O trabalho foi conduzido pela Companhia de Engenharia
Haiti, que pertence ao Exército
e conta com 150 profissionais
que integram o efetivo militar
brasileiro. A um custo de R$ 20
milhões, que serão reembolsados pela ONU, a empresa teve
seu maquinário renovado para
atuar na missão.
A via recuperada dá acesso ao
Ponto Forte 16, a base brasileira, um prédio que em outros
tempos servia como mercado
central de Cité Soleil, onde vivem 250 mil pessoas.
Seguindo a linha "conquistar
corações e mentes haitianos",
as tropas brasileiras se preparam para dois outros projetos
de repercussão social na favela.
Vão iluminar a praça central e
recuperar a principal escola da
favela, atualmente fechada.
Os muros e casas de alvenaria
-madeira é artigo de luxo no
Haiti- abrigam, além de miseráveis ou subempregados, gangues armadas e violentas que se
digladiam entre si. Em dezembro, segundo contabilidade oficial do Exército, houve 10 mil
disparos em um único dia na favela -as gangues fizeram barulho para marcar a morte do líder Emmanuel Wilmer.

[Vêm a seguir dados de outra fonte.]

(** Whether the connection is kept after the response. *)
Definition keeps (o : opts) (hs : option_item_list) : bool :=
  negb (str_eqb (option_value http_options.connection ($"close") o) ($"close"))
  && negb (str_eqb (find_or_empty http_options.connection (Opts hs false)) ($"close")).

(** The option that holds the status hides no header. *)
Lemma find_response_item key status hs f :
  strcaseeq ($"_status_code") key = false ->
  find_or_empty key (Opts (response_items status hs) f) = find_or_empty key (Opts hs false).
Proof.
  unfold strcaseeq, find_or_empty, Settings.find, response_items. cbn [m_opts find_item]. intros ->. reflexivity.
Qed.

Lemma exchange_run fuel o s k a b c r hs rest j :
  sends_request o s k -> wf_response a b c r hs -> (length hs < fuel)%nat ->
  incoming k = response_text a b c r hs rest ->
  let status := int32 (dec_value c) in
  add_cookies (response_items status hs) (m_jar s) = Ok j ->
  exists ro s', request base64_text fuel o s = Ok (status_code_error status, s')
    /\ received (awaiting ro k s) s' status hs j rest
    /\ m_keep_alive (m_body s') = keeps o hs
    /\ m_is_chunked (m_body s') = str_eqb (find_or_empty http_options.transfer_encoding (Opts hs false)) ($"chunked").
Proof.
  intros Hs Hw Hf Hi status Hj. destruct (request_run fuel o s k Hs) as (ro & E & Hc).
  destruct (receive_header_run fuel (awaiting ro k s) a b c r hs rest j Hw Hf Hi Hj) as (s' & E' & R).
  exists ro, s'. rewrite E. split; [exact E'|]. split; [exact R|]. destruct R as [_ Ho _ Hch Hk _ _ _].
  destruct (m_response_opts s') as [l f]. cbn [m_opts] in Ho. subst l.
  rewrite find_response_item in Hk, Hch by reflexivity. rewrite Hk, Hch. split; [|reflexivity].
  cbn [awaiting m_request_opts set_body set_request m_body m_keep_alive set_sock reset_body andb].
  now rewrite Hc.
Qed.
End Exchange.

(** ** Properties *)

(** C1: a whole exchange: on an open connection [request] sends the request
    text, and whatever well-formed chunked response the server then sends,
    split in packets in any way, [request] returns the code of its status, the
    stream holds its status, headers and cookies, reading returns exactly the
    data of the chunks, and the next response on the connection is left for the
    next request. *)
Theorem exchange_chunked `{P : Platform} `{L : NetworkLaws} (base64_text : cstring -> cstring)
    (fuel n calls : nat) (o : opts) (s : http_stream) (k : sock) (a b c r : cstring) (hs : option_item_list)
    (cs : list chunk) (last rest : cstring) (j : cookies) :
  sends_request o s k -> m_chunked_size (m_body s) = 0 ->
  wf_response a b c r hs -> (length hs < fuel)%nat -> Forall (wf_chunk fuel) cs -> wf_last fuel last ->
  incoming k = response_text a b c r hs (chunked cs last ++ crlf ++ rest) ->
  find_or_empty http_options.transfer_encoding (Opts hs false) = $"chunked" ->
  let status := int32 (dec_value c) in
  add_cookies (response_items status hs) (m_jar s) = Ok j ->
  (0 < n)%nat -> (length (chunks_text cs) < calls)%nat ->
  let ec := if keeps o hs then None else Some eof in
  exists s' b1 b2, request base64_text fuel o s = Ok (status_code_error status, s')
    /\ m_status_code s' = status /\ m_opts (m_response_opts s') = response_items status hs /\ m_jar s' = j
    /\ read_all Cookie.asserts calls fuel n (m_body s') = Ok ((chunks_text cs, ec), b1)
    /\ read_some Cookie.asserts fuel n None b1 = Ok ((O, [], ec), b2) /\ input b2 = rest.
Proof.
  intros Hs Hz Hw Hf Hcs Hl Hi Ht status Hj Hn Hcalls ec.
  destruct (exchange_run base64_text fuel o s k a b c r hs _ j Hs Hw Hf Hi Hj) as (ro & s' & E & R & Hk & Hch).
  rewrite Ht in Hch. destruct R as [R1 R2 _ _ _ R3 R4 (R5 & R6 & R7 & _)].
  destruct (read_all_serves Cookie.asserts fuel n Hn calls (keeps o hs) (m_body s') (chunks_text cs) (crlf ++ rest) Hcalls)
    as (b1 & A & Hc1 & He1 & Hz1 & Hs1 & Hk1 & Hi1).
  - split; [exact Hch|]. split; [exact R6|]. split; [exact Hk|]. exists cs, last, []. rewrite R5.
    split; [exact Hcs|]. split; [exact Hl|]. cbn [app length]. rewrite R7. change (Z.of_nat 0) with 0. auto with lia.
  - destruct (read_after_end Cookie.asserts fuel n b1 rest) as (b2 & A2 & Hi2); auto.
    { destruct Hl as (_ & ? & _). lia. }
    exists s', b1, b2. rewrite Hk1 in A2. auto 10.
Qed.

Definition example_url2 : url := Url ($"http") [] ($"example.com") [] ($"/a") ($"q=1") [] false.

(** A stream on a connection that delivers these packets. *)
Definition example_stream (size : Z) (packets : list cstring) : http_stream (H := example_platform) (H0 := packet_network) :=
  HttpStream example_platform packet_network (Opts [] false) (Opts [] false) (Opts [] false)
    (Proxy [] 0 [] [] none) ($"http") example_url2 0 [] [] new_cookies
    (Body packet_network true false true false size (-1) 0 [] (concat (map example_packet packets))).

Definition example_stream_length (n : Z) (packets : list cstring) : http_stream (H := example_platform) (H0 := packet_network) :=
  set_body (set_content_length n (m_body (example_stream 0 packets))) (example_stream 0 packets).

Definition example_response_headers : option_item_list :=
  [($"Transfer-Encoding", $"chunked"); ($"Set-Cookie", $"a=b")].

Lemma exchange_chunked_witness :
  exists s' b1 b2,
    request (fun s => s) 20 (Opts [($"Connection", $"keep-alive")] false)
      (example_stream 0 [$"HTTP/1.1 200 O"; $"K" ++ crlf ++ $"Transfer-Encoding: chunked" ++ [CR];
                         [LF] ++ $"Set-Cookie: a=b" ++ crlf ++ crlf ++ $"5" ++ crlf ++ $"He";
                         $"llo" ++ crlf ++ $"7;name=v" ++ crlf ++ $", world" ++ crlf ++ $"0" ++ crlf ++ crlf ++ $"HTTP"])
      = Ok (None, s')
    /\ m_status_code s' = 200 /\ m_opts (m_response_opts s') = response_items 200 example_response_headers
    /\ m_jar s' = Cookies example_platform [Cookie example_platform ($"a") ($"b") [] [] None false false] []
    /\ read_all true 13 20 4 (m_body s') = Ok (($"Hello, world", None), b1)
    /\ read_some true 20 4 None b1 = Ok ((O, [], None), b2) /\ input b2 = $"HTTP".
Proof.
  assert (Forall (wf_chunk 20) example_chunks /\ wf_last 20 ($"0")) as [Hc Hl].
  { repeat constructor; cbn; try lia; discriminate. }
  eapply (exchange_chunked (P := example_platform) (L := packet_network_laws) (fun s => s) 20 4 13
            (Opts [($"Connection", $"keep-alive")] false) _ _ ($"1") ($"1") ($"200") ($"OK") example_response_headers
            example_chunks ($"0") ($"HTTP")); try exact Hc; try exact Hl; try reflexivity; try (cbn; lia).
  - constructor; reflexivity.
  - constructor; repeat split; try discriminate; repeat constructor; discriminate.
  - reflexivity.
Defined.

(** No header injection on the way out: without a proxy the request is
    the request line, the headers that [request_headers] lists, an empty line
    and the body; when these headers are well formed, the header parser of the
    library reads back exactly them, in order, whatever the body is. *)
Theorem request_parses `{P : Platform} `{N : Network} (base64_text : cstring -> cstring)
    (o : opts) (s : http_stream) (h : header_info) :
  via_http_proxy s = false -> Settings.find http_options.url o = None ->
  Forall HeadersFacts.wf_header (request_headers o s) ->
  exists ro block, build_request base64_text o s = Ok (m_url s, ro, request_line o s ++ crlf ++ block)
    /\ parse_http_headers_list block h []
       = (true, fold_left (fun h '(k, v) => check_header k v h) (request_headers o s) h, request_headers o s).
Proof.
  intros Hp Hu Hw. destruct (build_request_run base64_text o s Hp Hu) as (ro & E & _).
  exists ro. eexists. split; [exact E|]. now rewrite HeadersFacts.lines_parse.
Qed.

Lemma request_parses_witness :
  exists ro block,
    build_request (fun s => s) (Opts [($"Referer", $"x"); ($"Accept", $"text/plain")] false) (example_stream 0 [])
      = Ok (example_url2, ro, $"GET /a?q=1 HTTP/1.1" ++ crlf ++ block)
    /\ parse_http_headers_list block (HeaderInfo [] 0 []) []
       = (true, HeaderInfo [] 0 [],
          [($"Host", $"example.com"); ($"Accept", $"text/plain"); ($"User-Agent", $"avhttp/2.9.9");
           ($"Connection", $"close"); ($"Referer", $"x")]).
Proof.
  apply (request_parses (fun s => s) (Opts [($"Referer", $"x"); ($"Accept", $"text/plain")] false) (example_stream 0 [])
           (HeaderInfo [] 0 [])); try reflexivity.
  repeat (constructor; [repeat split; try discriminate; repeat constructor|]). constructor.
Defined.

(** An option whose name is written in another case than the library's
    is found, but not removed: it is sent twice, once under the library's name
    and once as it was given. *)
Theorem option_sent_twice `{P : Platform} `{N : Network} (base64_text : cstring -> cstring)
    (v : cstring) (s : http_stream) :
  via_http_proxy s = false ->
  let o := Opts [($"host", v)] false in
  In ($"Host", v) (request_headers o s) /\ In ($"host", v) (request_headers o s)
  /\ exists ro, build_request base64_text o s = Ok (m_url s, ro, request_text o s).
Proof.
  intros Hp o. split; [now left|]. split.
  - unfold request_headers. apply in_or_app. right. apply in_or_app. right. right. now left.
  - destruct (build_request_run base64_text o s Hp eq_refl) as (ro & E & _). eauto.
Qed.

Lemma option_sent_twice_witness :
  exists ro, build_request (fun s => s) (Opts [($"host", $"h")] false) (example_stream 0 [])
    = Ok (example_url2, ro, request_text (Opts [($"host", $"h")] false) (example_stream 0 [])).
Proof. apply (option_sent_twice (fun s => s) ($"h") (example_stream 0 [])). reflexivity. Defined.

Diante do Ponto Forte 16, os
olheiros das gangues seguem os
passos dos soldados de perto,
dia e noite. Os brasileiros trabalham com cautela. A preferência, em caso de necessidade, é
usar o arsenal de bombas de
efeito moral e balas de borracha. Querem evitar o acirramento das relações com a população, como ocorreu com as
tropas jordanianas, que atuavam ali antes dos brasileiros.
Problema social
"O problema de Cité Soleil
não é de polícia. É social", diz o
general José Elito Siqueira, o
comandante militar da Minustah, composta por 7,2 mil soldados de oito países.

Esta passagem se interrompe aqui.